EXERCISE GOAL |
Copy the lines below verbatim. Begin with the first and end with the line containing "one server.".

EXERCISE INPUT |
(* ===== verification/Federation.v ===== *)
(** * Federation over NATS

    Models crates/selfdef-nats/src/lib.rs: the subjects and consumer names, the
    signing material, the wire envelope of a signed event, the outbound and the
    inbound pump of a bridge in both modes, and a federation of bridges around
    one server.

    NATS itself is outside: a run of a pump is a run over what the bus, the
    subscription and the server answered. The JSON texts of events and
    envelopes come from serde ([FederationWire]), keys and signatures from the
    minisign crates ([Minisign], [FederationKeys]). Diagnostics that are only
    logged are constructors instead of formatted texts. *)

From S2P Require Import Prelude Core Signing Bus.
From stdpp Require Import options.

(** ** Configuration *)

Record JetStreamConfig := mkJetStreamConfig {
  js_enabled : bool;
  js_stream_name : string;
  js_durable_consumer_prefix : string;
  js_max_age_secs : Z;
  js_max_bytes : Z;
  js_max_msgs : Z;
}.

Definition jetstream_default : JetStreamConfig := {|
  js_enabled := false;
  js_stream_name := "selfdef-events";
  js_durable_consumer_prefix := "selfdef-bridge";
  js_max_age_secs := 7 * 24 * 3600;
  js_max_bytes := -1;
  js_max_msgs := -1 |}.

Record NatsConfig := mkNatsConfig {
  nc_url : string;
  nc_subject_prefix : string;
  nc_jetstream : JetStreamConfig;
}.

Definition nats_default : NatsConfig := {|
  nc_url := "";
  nc_subject_prefix := "selfdef.events";
  nc_jetstream := jetstream_default |}.

Inductive NatsError :=
| Connect (e : string)
| Subscribe (e : string)
| Publish (e : string)
| Stream (e : string)
| Consumer (e : string)
| JsPublish (e : string)
| Serde (e : string)
| Sign (e : string)
| KeyLoad (e : string).

(** ** Names *)

(** [str::replace] of the characters a predicate selects. *)
Definition replace_chars (p : rchar -> bool) (to s : string) : string :=
  str_concat ((fun c => if p c then to else c) <$> chars s).

Definition subject_reserved (c : rchar) : bool :=
  is_whitespace c || bool_decide (c = ".") || bool_decide (c = ">") || bool_decide (c = "*").

Definition outbound_subject (prefix host_tag : string) : string :=
  prefix +:+ "." +:+ replace_chars subject_reserved "-" host_tag.

Definition inbound_subject (prefix : string) : string := prefix +:+ ".>".

Definition is_local_originated (event : Event) (local_host_tag : string) : bool :=
  bool_decide (ev_host_tag event = local_host_tag).

Definition durable_reserved (c : rchar) : bool :=
  negb (is_ascii_alphanumeric (char_code c)) && negb (bool_decide (c = "-")) && negb (bool_decide (c = "_")).

Definition durable_consumer_name (prefix host_tag : string) : string :=
  prefix +:+ "-" +:+ replace_chars durable_reserved "-" host_tag.

(** ** UTF-8 *)

(** The continuation ranges a leading byte asks for. *)
Definition utf8_needs (n : N) : option (list (N * N)) :=
  let cont := (128, 191)%N in
  if (n <? 128)%N then Some []
  else if in_range 194 223 n then Some [cont]
  else if (n =? 224)%N then Some [(160, 191)%N; cont]
  else if (n =? 237)%N then Some [(128, 159)%N; cont]
  else if in_range 225 239 n then Some [cont; cont]
  else if (n =? 240)%N then Some [(144, 191)%N; cont; cont]
  else if in_range 241 243 n then Some [cont; cont; cont]
  else if (n =? 244)%N then Some [(128, 143)%N; cont; cont]
  else None.

(** U+FFFD. *)
Definition replacement : string := String "239" (String "191" (String "189" "")).

(** [String::from_utf8_lossy]: every longest prefix of a sequence that cannot be
    completed becomes one replacement character. [pend] is the sequence begun. *)
Fixpoint lossy_go (need : list (N * N)) (pend s : string) : string :=
  match s with
  | "" => match need with [] => "" | _ => replacement end
  | String a s' =>
      let start :=
        match utf8_needs (byte a) with
        | Some [] => String a (lossy_go [] "" s')
        | Some need' => lossy_go need' (String a "") s'
        | None => replacement +:+ lossy_go [] "" s'
        end in
      match need with
      | [] => start
      | (lo, hi) :: need' =>
          if in_range lo hi (byte a) then
            let pend' := pend +:+ String a "" in
            match need' with
            | [] => pend' +:+ lossy_go [] "" s'
            | _ => lossy_go need' pend' s'
            end
          else replacement +:+ start
      end
  end.
Definition from_utf8_lossy (s : string) : string := lossy_go [] "" s.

SOLUTION BELOW |
(* ===== verification/Federation.v ===== *)
(** * Federation over NATS

    Models crates/selfdef-nats/src/lib.rs: the subjects and consumer names, the
    signing material, the wire envelope of a signed event, the outbound and the
    inbound pump of a bridge in both modes, and a federation of bridges around
    one server.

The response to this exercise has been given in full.